RMSE (Root Mean Squared Error) is also calculated. Again, ``vwi`` provides
the smallest error value as shown in the code block below.



## Comparison on Performance

Finally, a performance comparison (execution times) is carried out in this 
section using [microbenchmark](https://cran.r-project.org/package=microbenchmark/) 
package. Execution time measurements suggest that `populR` functionality executed
much faster than `areal` and `sf` as shown below. Both ``awi`` and ``vwi`` achieved
the best mean  execution time (about 76.74 milliseconds). ``aws`` follows with
136.67  milliseconds and finally, ``awt`` with 180.53 milliseconds.

```{r}

library(microbenchmark)

# performance comparison
microbenchmark(
  suppressWarnings(pp_estimate(target = target, source = source, spop = pop, sid = sid, 
                   method = awi)),
  suppressWarnings(pp_estimate(target = target, source = source, spop = pop, sid = sid, 
                   volume = floors, method = vwi)),
  aw_interpolate(target, tid = tid, source = source, sid = 'sid', 
                      weight = 'sum', output = 'sf', extensive = 'pop'),
  aw_interpolate(target, tid = tid, source = source, sid = 'sid', 
                      weight = 'total', output = 'sf', extensive = 'pop'),
  suppressWarnings(st_interpolate_aw(source['pop'], target, extensive = TRUE))
)


```


## Summary

In this vignette a demonstration and a comparative analysis of areal 
interpolation packages implemented in  urban population data is undertaken. 
Both `sf` and `areal` packages provide general purpose AWI functionality while
`populR` package focuses on areal interpolation of population data. Additionally, `populR`
provides VWI which extends R's existing functionality.
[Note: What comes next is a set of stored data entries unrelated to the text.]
(** * Conversation workflow engine of the WhatsApp support bot

    A shallow embedding of [chatbot/whatssms_service.py],
    [chatbot/message_classifier.py] and [chatbot/llama_helper.py], and the
    properties of the phone normaliser, the message classifier and the
    reply ladder of [handle_incoming_message]. *)

From Stdlib Require Import List ZArith NArith Bool Lia Ascii String DecimalString PrimFloat.
From stdpp Require Import base option list gmap.
Import ListNotations.

Local Open Scope Z_scope.
Set Warnings "-inexact-float".

(** ** Python strings

    A Python [str] is a sequence of Unicode code points.  Literals of the
    source are written as UTF-8 text and decoded by [lit]. *)

Definition char := N.
Definition str := list char.

(** One step of UTF-8 decoding: a continuation byte extends the code point
    under construction, any other byte starts a new one. *)
Definition utf8_step (acc : list N) (b : N) : list N :=
  if (b <? 128)%N then b :: acc
  else if (b <? 192)%N then
    match acc with
    | c :: acc' => (c * 64 + (b - 128))%N :: acc'
    | [] => []
    end
  else if (b <? 224)%N then (b - 192)%N :: acc
  else if (b <? 240)%N then (b - 224)%N :: acc
  else (b - 240)%N :: acc.

Definition lit (s : string) : str :=
  rev (fold_left utf8_step (List.map N_of_ascii (list_ascii_of_string s)) []).
Arguments lit s%_string.
(** [NewProvider] returns an error in these cases and no other: a nil
    configuration; type redis without a Redis block; type redis_cluster
    without a cluster block or with an empty address list; a type that is
    none of the three.  A memory configuration is never an error. *)
Theorem NewProvider_error_iff {T : Type} (config : option Config)
  (encoding : option (Encoding T)) (newObject : Value T) :
  (∃ err, NewProvider config encoding newObject = Err err) ↔
  match config with
  | None => True
  | Some cfg =>
      (Type_ cfg = RedisCache ∧ Redis cfg = None)
      ∨ (Type_ cfg = RedisClusterCache
         ∧ (RedisCluster cfg = None
            ∨ ∃ rc, RedisCluster cfg = Some rc ∧ RedisClusterConfig.Addrs rc = []))
      ∨ (Type_ cfg ≠ MemoryCache ∧ Type_ cfg ≠ RedisCache
         ∧ Type_ cfg ≠ RedisClusterCache)
  end.
Proof.
  destruct config as [cfg|]; simpl; [|split; eauto].
  destruct (String.eqb_spec (Type_ cfg) MemoryCache) as [Hm|Hm].
  { split.
    - intros [err H]. exfalso. exact (newMemoryProvider_no_error _ _ _ _ H).
    - rewrite Hm. intros [[H _]|[[H _]|(H & _)]]; try discriminate.
      contradiction H; reflexivity. }
  destruct (String.eqb_spec (Type_ cfg) RedisCache) as [Hr|Hr].
  { unfold newRedisProvider. rewrite Hr.
    destruct (Redis cfg) as [rc|]; split.
    - intros [err H]. discriminate.
    - intros [[_ H]|[[H _]|(_ & H & _)]]; try discriminate.
      contradiction H; reflexivity.
    - intros _. left. auto.
    - intros _. eauto. }
  destruct (String.eqb_spec (Type_ cfg) RedisClusterCache) as [Hc|Hc].
  { unfold newRedisClusterProvider. rewrite Hc.
    destruct (RedisCluster cfg) as [rc|]; [|split; [intros _; right; left; auto|eauto]].
    destruct (RedisClusterConfig.Addrs rc) as [|a rest] eqn:Ha; simpl; split.
    - intros _. right. left. split; [reflexivity|]. right. eauto.
    - eauto.
    - intros [err H]. discriminate.
    - intros [[H _]|[[_ [H|(rc' & H & Ha')]]|(_ & _ & H)]]; try discriminate.
      + injection H as <-. congruence.
      + contradiction H; reflexivity. }
  split; [intros _; right; right; auto|eauto].
Qed.
Module TripPlanRequest.
Record t : Type := mk {
  origin : string;
  destination : string;
  depart_date : string;
  return_date : option string;
  adults : Z;
  children : Z;
  hotel_preferences : option HotelPreferences.t;
  max_total_budget : option Q
}.
End TripPlanRequest.

Module FlightSearchRequest.
Record t : Type := mk {
  date : string;
  from_airport : string;
  to_airport : string;
  trip : string;
  seat : string;
  adults : Z;
  children : Z;
  infants_in_seat : Z;
  infants_on_lap : Z;
  fetch_mode : string
}.
End FlightSearchRequest.

(** The arguments of one [get_flights] call ([FlightData], [Passengers]
    and the keywords) and of one [get_hotels] call. *)
Module FlightQuery.
Record t : Type := mk {
  date : string;
  from_airport : string;
  to_airport : string;
  trip : string;
  seat : string;
  adults : Z;
  children : Z;
  infants_in_seat : Z;
  infants_on_lap : Z;
  fetch_mode : string
}.
End FlightQuery.

Module HotelQuery.
Record t : Type := mk {
  checkin_date : string;
  checkout_date : string;
  location : string;
  adults : Z;
  children : Z;
  fetch_mode : string;
  debug : bool;
  limit : Z
}.
End HotelQuery.

Module FlightsResult.
Record t : Type := mk {
  flights : list RawFlight.t;
  current_price : option string
}.
End FlightsResult.

Module HotelsResult.
Record t : Type := mk {
  hotels : list RawHotel.t;
  lowest_price : option Q;
  current_price : option Q
}.
End HotelsResult.

Module FlightSearchResponse.
Record t : Type := mk {
  flights : list FlightInfo.t;
  current_price : option string
}.
End FlightSearchResponse.

(** The [breakdown] dictionary of the trip plan, with its five keys. *)
Module Breakdown.
Record t : Type := mk {
  flight : Q;
  hotel : Q;
  nights : Z;
  adults : Z;
  children : Z
}.
End Breakdown.

Module TripPlanResponse.
Record t : Type := mk {
  best_outbound_flight : option FlightInfo.t;
  best_return_flight : option FlightInfo.t;
  best_hotel : option HotelInfo.t;
  total_estimated_cost : Q;
  per_person_per_day : option Q;
  breakdown : Breakdown.t;
  suggestions : option string
}.
End TripPlanResponse.

(** ** Dates: the validator of [depart_date] *)

Record date : Type := mkdate { year : Z; month : Z; day : Z }.

Definition date_ltb (a b : date) : bool :=
  (year a <? year b)
  || ((year a =? year b)
      && ((month a <? month b)
          || ((month a =? month b) && (day a <? day b)))).

Definition is_leap (y : Z) : bool :=
  ((y mod 4 =? 0) && negb (y mod 100 =? 0)) || (y mod 400 =? 0).

Definition days_in_month (y m : Z) : Z :=
  if m =? 2 then (if is_leap y then 29 else 28)
  else if (m =? 4) || (m =? 6) || (m =? 9) || (m =? 11) then 30
  else 31.

(** splits at the first occurrence of [sep] *)
Fixpoint split_at (sep : ascii) (s : string) : option (string * string) :=
  match s with
  | EmptyString => None
  | String c r =>
      if Ascii.eqb c sep then Some (EmptyString, r)
      else match split_at sep r with
           | Some (a, b) => Some (String c a, b)
           | None => None
           end
  end.

Definition digits_between (lo hi : nat) (s : string) : bool :=
  str_forall is_digit s
  && (lo <=? String.length s)%nat && (String.length s <=? hi)%nat.

(** [datetime.datetime.strptime(v, "%Y-%m-%d").date()]: four digits of
    year, one or two of month and of day, and a date that exists. *)
Definition strptime_ymd (v : string) : Res date :=
  let bad := Raise (ValueError ("time data '" ++ v ++ "' does not match format '%Y-%m-%d'")) in
  match split_at "-" v with
  | Some (ys, r) =>
      match split_at "-" r with
      | Some (ms, ds) =>
          if digits_between 4 4 ys && digits_between 1 2 ms && digits_between 1 2 ds
          then
            let y := digits_val 0 ys in
            let m := digits_val 0 ms in
            let d := digits_val 0 ds in
            if (1 <=? y) && (1 <=? m) && (m <=? 12)
               && (1 <=? d) && (d <=? days_in_month y m)
            then Ret (mkdate y m d)
            else bad
          else bad
      | None => bad
      end
  | None => bad
  end.
(** The search of the code is the ranked search of the specification,
    for a limit that is not negative. *)
Lemma search_in_ranked (query : string) (limit : Z) :
  query <> EmptyString -> (0 <= limit)%Z ->
  search_in table query limit = ranked_search table query limit.
Proof.
  intros Hq Hlim. unfold search_in, ranked_search.
  destruct query as [| c rest]; [congruence |].
  set (qu := strip (upper (String c rest))).
  set (ql := strip (lower (String c rest))).
  unfold slice_to. destruct (Z.ltb_spec limit 0) as [Hneg | _]; [lia |].
  f_equal. rewrite results_groups.
  unfold exact_group, prefix_group, name_group. fold qu. fold ql.
  rewrite sort_by_app.
  - rewrite sort_by_app.
    + rewrite !sort_one_kind. f_equal.
      pose proof (exact_group_short qu) as Hlen.
      destruct (filter (is_exact qu) table) as [| e [| e' t]];
        simpl in *; try reflexivity; lia.
    + intros x y Hx Hy. unfold sort_key, key_le. simpl.
      rewrite (as_hit_key _ _ _ Hx), (as_hit_key _ _ _ Hy). reflexivity.
  - intros x y Hx Hy. unfold sort_key, key_le. simpl.
    rewrite (as_hit_key _ _ _ Hx).
    apply in_app_or in Hy. destruct Hy as [Hy | Hy];
      rewrite (as_hit_key _ _ _ Hy); reflexivity.
Qed.

Lemma map_fst_filter_NoDup (p : string * (string * string) -> bool) :
  NoDup (map fst (filter p table)).
Proof.
  revert unique_tickers. clear.
  induction table as [| e rest IH]; intros Hnd; simpl; [constructor |].
  inversion Hnd as [| ? ? Hk Hrest]; subst.
  destruct (p e); [| now apply IH].
  simpl. constructor; [| now apply IH].
  intros Hin. apply Hk. apply in_map_iff in Hin.
  destruct Hin as (e' & E & He'). apply filter_In in He'.
  apply in_map_iff. exists e'. now split.
Qed.

End Passes.

(** ** C9: the stock directory *)

Section Directory.

Local Open Scope string_scope.

Lemma popular_stocks_unique : NoDup (map fst POPULAR_STOCKS).
Proof.
  assert (E : nodup string_dec (map fst POPULAR_STOCKS) = map fst POPULAR_STOCKS)
    by (vm_compute; reflexivity).
  rewrite <- E. apply NoDup_nodup.
Qed.

Lemma slice_to_one {A : Type} (x : A) (limit : Z) :
  1 <= limit -> slice_to [x] limit = [x].
Proof.
  intros H. unfold slice_to.
  destruct (Z.ltb_spec limit 0); [lia |].
  destruct (Z.to_nat limit) as [| n] eqn:E; [lia |].
  simpl. now rewrite firstn_nil.
Qed.

(** C9, as stated, fails for a negative limit: [results[:-1]] drops the
    last entry only, and the query "A" with limit -1 returns 40
    entries. *)
Lemma search_negative_limit :
  ~ (forall (query : string) (limit : Z),
        query <> EmptyString ->
        Z.of_nat (List.length (search_stocks query limit)) <= limit).
Proof.
  intros H. specialize (H "A" (-1)).
  assert (E : Z.of_nat (List.length (search_stocks "A" (-1))) = 40)
    by (vm_compute; reflexivity).
  rewrite E in H. assert (Hq : "A" <> EmptyString) by discriminate.
  specialize (H Hq). lia.
Qed.
(** * HPy trace context: call counters, cumulative durations, observers

    A shallow embedding of [trace_ctx.c] (the POSIX branch of every
    [#ifdef _WIN32]) and the properties of its accounting:

    - [update_duration]: the duration accumulator over [struct timespec];
    - [hpy_trace_ctx_init]: lazy, idempotent installation of the trace record;
    - [hpy_trace_on_enter] / [hpy_trace_on_exit]: the instrumentation hooks;
    - [create_trace_func_args]: the argument tuple of the user trace functions.

    Machine integers are [Z] with their wrap-around written out.  Calls into
    the underlying context ([uctx]) are recorded in an event log; what they
    return is decided by an [UnderlyingContext] instance. *)

From Stdlib Require Import ZArith Lia Ascii String.
From stdpp Require Import base list strings.

Local Open Scope Z_scope.

(** ** Machine integers *)

Module CInt.

Definition LONG_MAX : Z := 2 ^ 63 - 1.
Definition LONG_MIN : Z := - 2 ^ 63.
Definition UINT64_MOD : Z := 2 ^ 64.

(** [time_t] and [long] (LP64): 64-bit two's complement.  Signed overflow has
    no meaning in C; the embedding gives it the value the machine computes. *)
Definition wrap_long (z : Z) : Z := (z + 2 ^ 63) mod 2 ^ 64 - 2 ^ 63.

(** [int]: 32-bit two's complement. *)
Definition wrap_int (z : Z) : Z := (z + 2 ^ 31) mod 2 ^ 32 - 2 ^ 31.

(** [uint64_t]: arithmetic modulo [2^64]. *)
Definition wrap_uint64 (z : Z) : Z := z mod UINT64_MOD.

Definition fits_long (z : Z) : Prop := LONG_MIN <= z <= LONG_MAX.

End CInt.

Import CInt.

(** ** The duration accumulator *)

(** [_HPyTime_t] is [struct timespec] on POSIX. *)
Record timespec : Type := mkTimespec { tv_sec : Z; tv_nsec : Z }.

Definition timespec_zero : timespec := mkTimespec 0 0.

(** Modelled from the spec: [FREQ_NSEC] is defined in [trace_internal.h],
    which is not part of the sources at hand; a nanosecond-resolution duration
    has a full period of [10^9] fine units. *)
Definition FREQ_NSEC : Z := 1000000000.

(** The right-hand sides of the four compound assignments of
    [update_duration], as expression trees, so that the value added to a
    component and the values computed on the way come from one definition.
    C parses [a - b - 1] as [(a - b) - 1] and [a - b + F] as [(a - b) + F]. *)
Inductive long_expr : Type :=
| Val (z : Z)
| Minus (a b : long_expr)
| Plus (a b : long_expr).
(** * DocuMind chat route and client history: a shallow embedding

    The development follows the repository's server route
    (the [POST] handler with [getMimeType], [checkFileSize] and
    [buildGoogleGenAIPrompt]) and the storage part of the client
    component [ChatInterface] together with the sidebar's [loadHistory].

    Conventions of the embedding.
    - A JavaScript string is a [string]; its [length] is read as an
      integer ([js_length]).
    - A JavaScript number is a rational ([Q]) where the source computes
      with fractions.  Every number the route computes is an integer
      times a power of two far below 2^53, so the IEEE doubles of the
      source and the rationals used here agree exactly.
    - A function of the source that may throw returns [exn + A].
    - The body of the request is taken after [req.json()]: [messages] is
      an array of [{id, role, content}] objects, and [files] is described
      by what [if (files)] and [JSON.parse(files)] make of it. *)

From Stdlib Require Import ZArith QArith Qround Lia Sorting.Sorted.
From Stdlib Require Import Strings.String Strings.Ascii Strings.Byte.
From stdpp Require Import base option list strings gmap pretty.

Local Open Scope string_scope.
Local Open Scope list_scope.

(** ** Strings as the source uses them *)

Module JsString.

Definition js_length (s : string) : Z := Z.of_nat (String.length s).

(** [s.startsWith(p)] *)
Definition startsWith (s p : string) : bool := String.prefix p s.

(** [s.includes(sub)] *)
Fixpoint includes (s sub : string) : bool :=
  String.prefix sub s ||
  match s with
  | EmptyString => false
  | String _ s' => includes s' sub
  end.

Fixpoint drop_chars (n : nat) (s : string) : string :=
  match n, s with
  | O, _ => s
  | S n', String _ s' => drop_chars n' s'
  | S _, EmptyString => EmptyString
  end.

(** The text after the first occurrence of [sep], when there is one. *)
Fixpoint after_first (sep s : string) : option string :=
  if String.prefix sep s then Some (drop_chars (String.length sep) s)
  else match s with
       | EmptyString => None
       | String _ s' => after_first sep s'
       end.

(** The text before the first occurrence of [sep] (all of [s] when
    there is none). *)
Fixpoint before_first (sep s : string) : string :=
  if String.prefix sep s then EmptyString
  else match s with
       | EmptyString => EmptyString
       | String c s' => String c (before_first sep s')
       end.

(** [s.split(sep)[1]] for a non-empty [sep]: the piece between the
    first and the second occurrence of [sep]; [None] is [undefined]. *)
Definition split_1 (s sep : string) : option string :=
  before_first sep <$> after_first sep s.

Definition chop_prefix (p s : string) : option string :=
  if String.prefix p s then Some (drop_chars (String.length p) s) else None.

(** The longest run matched by [[^;]*] is skipped. *)
Fixpoint skip_non_semicolon (s : string) : string :=
  match s with
  | EmptyString => EmptyString
  | String c s' => if Ascii.eqb c ";" then s else skip_non_semicolon s'
  end.

(** [s.replace(/^data:[^;]+;base64,/, "")].  The class [[^;]+] can only
    stop in front of the first [;], so the match, if any, is unique. *)
Definition strip_data_url_header (s : string) : string :=
  match chop_prefix "data:" s with
  | Some rest =>
      match rest with
      | EmptyString => s
      | String c _ =>
          if Ascii.eqb c ";" then s
          else match chop_prefix ";base64," (skip_non_semicolon rest) with
               | Some payload => payload
               | None => s
               end
      end
  | None => s
  end.

(** [s] written [2^k] times. *)
Fixpoint pow2_copies (k : nat) (s : string) : string :=
  match k with
  | O => s
  | S k' => pow2_copies k' (s +:+ s)
  end.

(** [x.toFixed(1)] for a non-negative [x]: the nearest multiple of one
    tenth, the larger one on a tie. *)
Definition toFixed1 (x : Q) : string :=
  let n := Qfloor (x * 10 + 0.5)%Q in
  pretty (n / 10)%Z +:+ "." +:+ pretty (n mod 10)%Z.

End JsString.
Import JsString.

(** ** Thrown values and the error monad *)

Inductive exn : Type :=
| Error (message : string)      (* [new Error(message)] *)
| TypeError                     (* raised by the engine *)
| SyntaxError                   (* raised by [JSON.parse] *)
| UpstreamError.                (* rejection of the provider's SDK *)

Definition throws (A : Type) : Type := (exn + A)%type.
(** * NFC_Door: credential store, admin flag and scan cycle of the door controller

    A shallow embedding of [NFC_Door.ino].  The sketch keeps its whole state in
    globals and in the EEPROM, so every routine is a function on [state]; the
    serial messages, LED modes, delays and motor commands it issues are
    collected in the field [out], newest first. *)

From Stdlib Require Import ZArith List Bool Lia String.
From coqutil Require Import Byte.
Import ListNotations.
Local Open Scope Z_scope.

(** Statements of the sketch run left to right: [st |> f |> g] is [f; g]. *)
Notation "x |> f" := (f x) (at level 45, left associativity, only parsing).

(** [for (int i = lo; i < lo + n; i++) body]: a loop without [break]. *)
Fixpoint for_ {St : Type} (n : nat) (i : Z) (body : Z -> St -> St) (s : St) : St :=
  match n with
  | O => s
  | S n' => for_ n' (i + 1) body (body i s)
  end.

(** ** Seven-byte arrays *)

(** [uint8_t x[7]]: the scanned UID, the UID read back from the EEPROM, the
    master entry and the null entry all have this shape. *)
Record uid7 : Type := UID {
  u0 : byte; u1 : byte; u2 : byte; u3 : byte; u4 : byte; u5 : byte; u6 : byte
}.

(** [x[i]] for [0 <= i < 7]. *)
Definition uid_get (x : uid7) (i : Z) : byte :=
  match i with
  | 0 => u0 x | 1 => u1 x | 2 => u2 x | 3 => u3 x
  | 4 => u4 x | 5 => u5 x | _ => u6 x
  end.

(** [x[i] = v] for [0 <= i < 7]. *)
Definition uid_set (x : uid7) (i : Z) (v : byte) : uid7 :=
  match i with
  | 0 => UID v (u1 x) (u2 x) (u3 x) (u4 x) (u5 x) (u6 x)
  | 1 => UID (u0 x) v (u2 x) (u3 x) (u4 x) (u5 x) (u6 x)
  | 2 => UID (u0 x) (u1 x) v (u3 x) (u4 x) (u5 x) (u6 x)
  | 3 => UID (u0 x) (u1 x) (u2 x) v (u4 x) (u5 x) (u6 x)
  | 4 => UID (u0 x) (u1 x) (u2 x) (u3 x) v (u5 x) (u6 x)
  | 5 => UID (u0 x) (u1 x) (u2 x) (u3 x) (u4 x) v (u6 x)
  | _ => UID (u0 x) (u1 x) (u2 x) (u3 x) (u4 x) (u5 x) v
  end.
(** * spark-agent: task lifecycle, capability registry and plan orchestration

    A shallow embedding of the TypeScript sources
      - [src/lib/tasks/lifecycle.ts]       (class [TaskManager])
      - [src/lib/subagents/registry.ts]    (class [SubagentRegistry])
      - [src/lib/subagents/spark-agent.ts] (class [SparkAgentClient])
      - [src/lib/subagents/orchestrator.ts](class [SubagentOrchestrator])
      - [src/lib/planner/adapter.ts]       (class [PlannerAdapter])
    together with the properties that the design document states about them.

    Modelling conventions.
    - A JavaScript [Map] is an insertion-ordered association list with unique
      keys ([JsMap]): [set] on a present key replaces the value in place, on an
      absent key appends.
    - Values of type [unknown] are [JsValue]s; numbers are integers.
    - Code that may throw lives in the monad [M]: a computation takes the
      process state [Sys] and either returns a value or throws a JavaScript
      value, in both cases with the state reached so far (mutations made
      before a throw persist, as in JavaScript).
    - [crypto.randomUUID()], [new Date()], [fetch] and the MCP client are the
      environment: the n-th call of each reads the n-th answer of an oracle
      carried by the state.
    - Event handlers are observers with a private world [W]: a handler may
      throw, but it does not call back into the task manager and does not
      change the task object it is given.
    - Texts that are lower-cased are ASCII: [toLowerCase] folds the letters
      [A]..[Z] and the properties that use it assume [asciiOnly].
    - [trace] is ghost state: it records which handler was invoked with which
      event, which work item [delegate] was invoked with, and which requests
      left the process. *)

From Stdlib Require Import List String Ascii Bool Arith ZArith Lia.
From Stdlib Require Import Permutation Sorted DecimalString.
From Stdlib Require DecimalNat DecimalFacts.
Import ListNotations.
Local Open Scope string_scope.
Local Open Scope list_scope.
(** * lmdb++.h: resource wrappers and error taxonomy over the LMDB C API

    A shallow embedding of the C++11 header [lmdb++.h].  The header is a thin
    layer over the procedural interface of the storage engine ([lmdb.h]): every
    function calls one engine entry point, inspects the returned status code
    and either returns or throws.  The engine itself is external; it is taken
    here as an interface ([Engine]) over an arbitrary process state, and all
    results hold for every implementation of that interface. *)

From Stdlib Require Import ZArith NArith List String Bool Lia.
From Stdlib Require Import Init.Byte.
Import ListNotations.
Local Open Scope string_scope.
Local Open Scope list_scope.

Set Implicit Arguments.

(** ** Machine-level data *)

(** Addresses and [std::size_t] quantities are naturals; [nullptr] is address
    zero.  Status codes are C [int]s; the header only compares them, so no
    arithmetic (and no wrap-around) ever takes place on them. *)
Definition ptr := N.
Definition nullptr : ptr := 0%N.
Definition size_t := N.
Definition MDB_dbi := N.

(** [if (p)] on a pointer. *)
Definition to_bool (p : ptr) : bool := negb (N.eqb p nullptr).

(** Return codes of [lmdb.h] (the engine's header, group "errors"). *)
Definition MDB_SUCCESS   : Z := 0.
Definition MDB_KEYEXIST  : Z := -30799.
Definition MDB_NOTFOUND  : Z := -30798.
Definition MDB_CORRUPTED : Z := -30796.
Definition MDB_PANIC     : Z := -30795.
Definition MDB_MAP_FULL  : Z := -30792.

(** ** Error handling *)

(** The exception classes.  [std_runtime_error] stands for the root
    [std::runtime_error] from which [lmdb::error] derives. *)
Inductive exn_class : Type :=
| std_runtime_error
| lmdb_error
| logic_error
| fatal_error
| runtime_error
| key_exist_error
| not_found_error
| corrupted_error
| panic_error.

(** Direct base class, as written in each [class ... : public ...]. *)
Definition base_class (c : exn_class) : option exn_class :=
  match c with
  | std_runtime_error => None
  | lmdb_error        => Some std_runtime_error
  | logic_error       => Some lmdb_error
  | fatal_error       => Some lmdb_error
  | runtime_error     => Some lmdb_error
  | key_exist_error   => Some runtime_error
  | not_found_error   => Some runtime_error
  | corrupted_error   => Some fatal_error
  | panic_error       => Some fatal_error
  end.

Definition exn_class_eqb (a b : exn_class) : bool :=
  match a, b with
  | std_runtime_error, std_runtime_error | lmdb_error, lmdb_error
  | logic_error, logic_error | fatal_error, fatal_error
  | runtime_error, runtime_error | key_exist_error, key_exist_error
  | not_found_error, not_found_error | corrupted_error, corrupted_error
  | panic_error, panic_error => true
  | _, _ => false
  end.

(** [catch (const c&)] matches an exception of dynamic class [d] when [c] is
    [d] or one of its bases; the hierarchy is three levels deep below
    [std::runtime_error]. *)
Fixpoint derives_within (fuel : nat) (d c : exn_class) : bool :=
  exn_class_eqb d c ||
  match fuel with
  | O => false
  | S fuel' =>
      match base_class d with
      | Some b => derives_within fuel' b c
      | None => false
      end
  end.

Definition caught_by (d c : exn_class) : bool := derives_within 3 d c.

(** An exception object: its dynamic class and the two members of
    [lmdb::error] ([origin()] and [code()]). *)
Record exception : Type := mk_exception {
  dynamic_class : exn_class;
  origin : string;
  code : Z
}.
The city of Mytilini, Greece was used as the case study to investigate three main pillars: 
a) implementation, b) results, c) performance.  Notes on implementation indicate 
that `sf` package requires only 3 arguments to use while `populR` at least 5 and `areal` 7. 
The results provide insight that ``sf`` and ``awt`` may not be ideal for data that 
are not completely overlapping. Moreover, ``aws`` and ``awi`` obtained the same 
results while ``vwi`` outperformed the others in comparison to the reference data set.
Finally, `populR` performs much faster than `sf` and `areal` packages.